### Your instructions
Which lines run from the one containing "the per-subject lists" to the end of the entries below? Reproduce them exactly, both ends included.
--- Source data Enclosed Below ---
(** What [trim] returns is empty, or begins and ends with something other
    than white space. *)
Lemma trim_tight :
  forall s, trim s = []
            \/ exists a r b r',
                 trim s = a :: r /\ rev (trim s) = b :: r'
                 /\ isWhiteSpace a = false /\ isWhiteSpace b = false.
Proof.
  intros s. unfold trim, trimEnd.
  destruct (trimStart s) as [|a r] eqn:Et; [now left|].
  pose proof (@trimStart_head _ _ _ Et) as Ha.
  destruct (trimStart_split (rev (a :: r))) as (pre & Hsplit & Hpre).
  destruct (trimStart (rev (a :: r))) as [|b u] eqn:Eu.
  { exfalso. simpl in Eu. exact (trimStart_snoc_nonempty (rev r) a Ha Eu). }
  pose proof (@trimStart_head _ _ _ Eu) as Hb.
  right.
  assert (Hrev : a :: r = rev (b :: u) ++ rev pre).
  { rewrite <- rev_app_distr, <- Hsplit. symmetry. apply rev_involutive. }
  destruct (rev (b :: u)) as [|a' r''] eqn:Er.
  { exfalso. apply (f_equal (@length N)) in Er. rewrite length_rev in Er. discriminate. }
  simpl in Hrev. injection Hrev as <- _.
  exists a, r'', b, u. repeat split; auto.
  rewrite <- Er. apply rev_involutive.
Qed.

Lemma trim_idempotent : forall s, trim (trim s) = trim s.
Proof.
  intros s. destruct (trim_tight s) as [E|(a & r & b & r' & E & Er & Ha & Hb)].
  - rewrite E. reflexivity.
  - pose proof (@trim_wrapped [] [] (trim s) a r b r' eq_refl eq_refl E Er Ha Hb) as H.
    simpl in H. now rewrite app_nil_r in H.
Qed.

End Trimming.

(* ===================================================================== *)
(** ** [cleanJsonOutput] *)
(* ===================================================================== *)

Section Fences.
Import GeminiService.

Lemma strip_prefix_app : forall p r, strip_prefix p (p ++ r) = r.
Proof. intros. unfold strip_prefix. now rewrite startsWith_app, skipn_prefix. Qed.

Lemma strip_suffix_app : forall p b, strip_suffix p (b ++ p) = b.
Proof.
  intros p b. unfold strip_suffix, endsWith.
  rewrite rev_app_distr, startsWith_app, length_app, Nat.add_sub.
  rewrite firstn_app, Nat.sub_diag, firstn_all. simpl. apply app_nil_r.
Qed.

Lemma startsWith_common_prefix :
  forall p q r, startsWith (p ++ q) (p ++ r) = startsWith q r.
Proof.
  induction p as [|c p IH]; intros q r; simpl; [reflexivity|].
  now rewrite N.eqb_refl, IH.
Qed.

(** A body that does not itself begin with "json" cannot, followed by a
    fence, be taken for the tail of a json fence. *)
Lemma not_json_fence :
  forall body, startsWith (lit "json") body = false ->
               startsWith fence_json (fence ++ body ++ fence) = false.
Proof.
  intros body H.
  change fence_json with (fence ++ lit "json"). rewrite startsWith_common_prefix.
  change (lit "json") with [106%N; 115%N; 111%N; 110%N] in *.
  change fence with [96%N; 96%N; 96%N].
  destruct body as [|a [|b [|c [|d r]]]]; cbn [startsWith app] in *;
    try exact H;
    change (N.eqb 106 96) with false; change (N.eqb 115 96) with false;
    change (N.eqb 111 96) with false; change (N.eqb 110 96) with false;
    cbn [andb]; rewrite ?andb_false_r; reflexivity.
Qed.

(** X1. Wrapping a body in a json fence, with blanks around it, is undone:
    what is left is the body, trimmed. *)
Theorem cleanJsonOutput_unwraps_json_fence :
  forall pre body post,
    forallb isWhiteSpace pre = true -> forallb isWhiteSpace post = true ->
    cleanJsonOutput (pre ++ fence_json ++ body ++ fence ++ post) = trim body.
Proof.
  intros pre body post Hpre Hpost. unfold cleanJsonOutput.
  assert (Htrim : trim (pre ++ fence_json ++ body ++ fence ++ post)
                  = fence_json ++ body ++ fence).
  { replace (pre ++ fence_json ++ body ++ fence ++ post)
      with (pre ++ (fence_json ++ body ++ fence) ++ post)
      by (now rewrite <- !app_assoc).
    eapply trim_wrapped; try eassumption.
    - reflexivity.
    - rewrite !rev_app_distr. reflexivity.
    - reflexivity.
    - reflexivity. }
  rewrite Htrim, startsWith_app, strip_prefix_app, strip_suffix_app. reflexivity.
Qed.

Lemma cleanJsonOutput_unwraps_json_fence_witness :
  cleanJsonOutput (lit "  " ++ fence_json ++ (10%N :: qlit "{'a': 1}" ++ [10%N]) ++ fence
                   ++ [10%N])
  = qlit "{'a': 1}".
Proof.
  exact (@cleanJsonOutput_unwraps_json_fence (lit "  ") (10%N :: qlit "{'a': 1}" ++ [10%N])
           [10%N] eq_refl eq_refl).
Defined.

(** X2. The same for a bare fence, as long as the body does not begin with
    "json" (which would make the opening fence a json fence). *)
Theorem cleanJsonOutput_unwraps_bare_fence :
  forall pre body post,
    forallb isWhiteSpace pre = true -> forallb isWhiteSpace post = true ->
    startsWith (lit "json") body = false ->
    cleanJsonOutput (pre ++ fence ++ body ++ fence ++ post) = trim body.
Proof.
  intros pre body post Hpre Hpost Hbody. unfold cleanJsonOutput.
  assert (Htrim : trim (pre ++ fence ++ body ++ fence ++ post)
                  = fence ++ body ++ fence).
  { replace (pre ++ fence ++ body ++ fence ++ post)
      with (pre ++ (fence ++ body ++ fence) ++ post)
      by (now rewrite <- !app_assoc).
    eapply trim_wrapped; try eassumption.
    - reflexivity.
    - rewrite !rev_app_distr. reflexivity.
    - reflexivity.
    - reflexivity. }
  rewrite Htrim, (not_json_fence _ Hbody), startsWith_app,
    strip_prefix_app, strip_suffix_app.
  reflexivity.
Qed.
Lemma distinctb_NoDup l : distinctb l = true -> NoDup l.
Proof.
  induction l as [| x l IH]; cbn; intros H; constructor.
  - apply andb_true_iff in H as [Hx _]. intros Hin.
    apply negb_true_iff in Hx.
    assert (existsb (String.eqb x) l = true) as Hex
        by (apply existsb_exists; exists x; split;
            [assumption | apply String.eqb_refl]).
    congruence.
  - apply andb_true_iff in H as [_ Hl]. now apply IH.
Qed.

Lemma all_paths_distinct d : NoDup (all_paths d).
Proof. apply distinctb_NoDup. destruct d; vm_compute; reflexivity. Qed.

Lemma entries_of_map path url_images d :
  entries_of path url_images d
  = map (entry_of path url_images) (available_subjects d).
Proof. reflexivity. Qed.

(** For a count that is not negative, both per-subject lists are the entries
    of the first subjects of the enumeration. *)
Lemma build_file_names_subjects n d url :
  0 <= n ->
  let u := pick_urls url d in
  let subjects := firstn (Z.to_nat n) (available_subjects d) in
  let gm := map (entry_of (gm_path d) (url_images u)) subjects in
  let wm := map (entry_of (wm_path d) (url_images u)) subjects in
  build_file_names n d url
  = Ok (Manifest gm wm
                 (gm ++ wm ++ file_names_extvars (url_csv u)
                     ++ file_names_dua (url_dua u))%list).
Proof.
  intros Hn. cbv zeta. rewrite build_file_names_eq. cbv zeta.
  rewrite !slice_to, firstn_firstn, Nat.min_id, !entries_of_map, !firstn_map
    by assumption.
  reflexivity.
Qed.

(** X6.  For every count that is not negative, the gray-matter and the
    white-matter entries of the manifest are those of the same subjects, in
    the same order: the first subjects of the enumeration, each with the
    URL of the archive and the option [uncompress]. *)
Theorem manifest_pairs_subjects n d url :
  0 <= n ->
  exists m,
    build_file_names n d url = Ok m
    /\ manifest_gm m
       = map (entry_of (gm_path d) (url_images (pick_urls url d)))
             (firstn (Z.to_nat n) (available_subjects d))
    /\ manifest_wm m
       = map (entry_of (wm_path d) (url_images (pick_urls url d)))
             (firstn (Z.to_nat n) (available_subjects d))
    /\ map (fun e => Py.str_take 13 (entry_path e)) (manifest_gm m)
       = map (fun e => Py.str_take 13 (entry_path e)) (manifest_wm m).
Proof.
  intros Hn. eexists. split; [now apply build_file_names_subjects |].
  cbn [manifest_gm manifest_wm]. repeat split.
  rewrite !map_map. apply map_ext_in. intros s Hs.
  apply In_firstn in Hs. revert s Hs. apply ext_in_map.
  destruct d; vm_compute; reflexivity.
Qed.

Lemma manifest_pairs_subjects_witness :
  exists m,
    build_file_names 2 false (Some "http://mirror") = Ok m
    /\ manifest_gm m
       = [("OAS1_0001_MR1/mwc1OAS1_0001_MR1_mpr_anon_fslswapdim_bet.nii.gz",
           "http://mirror/archive.tgz", [("uncompress", true)]);
          ("OAS1_0002_MR1/mwc1OAS1_0002_MR1_mpr_anon_fslswapdim_bet.nii.gz",
           "http://mirror/archive.tgz", [("uncompress", true)])]
    /\ manifest_wm m
       = [("OAS1_0001_MR1/mwc2OAS1_0001_MR1_mpr_anon_fslswapdim_bet.nii.gz",
           "http://mirror/archive.tgz", [("uncompress", true)]);
          ("OAS1_0002_MR1/mwc2OAS1_0002_MR1_mpr_anon_fslswapdim_bet.nii.gz",
           "http://mirror/archive.tgz", [("uncompress", true)])].
Proof.
  destruct (manifest_pairs_subjects 2 false (Some "http://mirror"))
    as (m & Hm & Hgm & Hwm & _); [lia |].
  exists m. split; [exact Hm |]. split.
  - rewrite Hgm. vm_compute. reflexivity.
  - rewrite Hwm. vm_compute. reflexivity.
Defined.

(** X7.  Asking for more subjects only adds subjects: the per-subject lists
    for a count are the beginning of those for any larger count. *)
Theorem manifest_grows_by_prefix n n' d url m m' :
  0 <= n <= n' ->
  build_file_names n d url = Ok m ->
  build_file_names n' d url = Ok m' ->
  manifest_gm m = firstn (Z.to_nat n) (manifest_gm m')
  /\ manifest_wm m = firstn (Z.to_nat n) (manifest_wm m').
Proof.
  intros Hn Hm Hm'.
  rewrite build_file_names_subjects in Hm, Hm' by lia.
  injection Hm as <-. injection Hm' as <-.
  cbn [manifest_gm manifest_wm].
  rewrite !firstn_map, firstn_firstn.
  replace (Nat.min (Z.to_nat n) (Z.to_nat n')) with (Z.to_nat n) by lia.
  split; reflexivity.
Qed.

Lemma manifest_grows_by_prefix_witness :
  exists m m',
    build_file_names 2 true None = Ok m
    /\ build_file_names 5 true None = Ok m'
    /\ manifest_gm m = firstn 2 (manifest_gm m')
    /\ manifest_wm m = firstn 2 (manifest_wm m').
Proof.
  eexists. eexists.
  split; [vm_compute; reflexivity |]. split; [vm_compute; reflexivity |].
  apply (manifest_grows_by_prefix 2 5 true None); [lia | |];
    vm_compute; reflexivity.
Defined.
--- End of Enclosed Source data ---
### Written answer
(** X7.  Asking for more subjects only adds subjects: the per-subject lists
    for a count are the beginning of those for any larger count. *)
Theorem manifest_grows_by_prefix n n' d url m m' :
  0 <= n <= n' ->
  build_file_names n d url = Ok m ->
  build_file_names n' d url = Ok m' ->
  manifest_gm m = firstn (Z.to_nat n) (manifest_gm m')
  /\ manifest_wm m = firstn (Z.to_nat n) (manifest_wm m').
Proof.
  intros Hn Hm Hm'.
  rewrite build_file_names_subjects in Hm, Hm' by lia.
  injection Hm as <-. injection Hm' as <-.
  cbn [manifest_gm manifest_wm].
  rewrite !firstn_map, firstn_firstn.
  replace (Nat.min (Z.to_nat n) (Z.to_nat n')) with (Z.to_nat n) by lia.
  split; reflexivity.
Qed.

Lemma manifest_grows_by_prefix_witness :
  exists m m',
    build_file_names 2 true None = Ok m
    /\ build_file_names 5 true None = Ok m'
    /\ manifest_gm m = firstn 2 (manifest_gm m')
    /\ manifest_wm m = firstn 2 (manifest_wm m').
Proof.
  eexists. eexists.
  split; [vm_compute; reflexivity |]. split; [vm_compute; reflexivity |].
  apply (manifest_grows_by_prefix 2 5 true None); [lia | |];
    vm_compute; reflexivity.
Defined.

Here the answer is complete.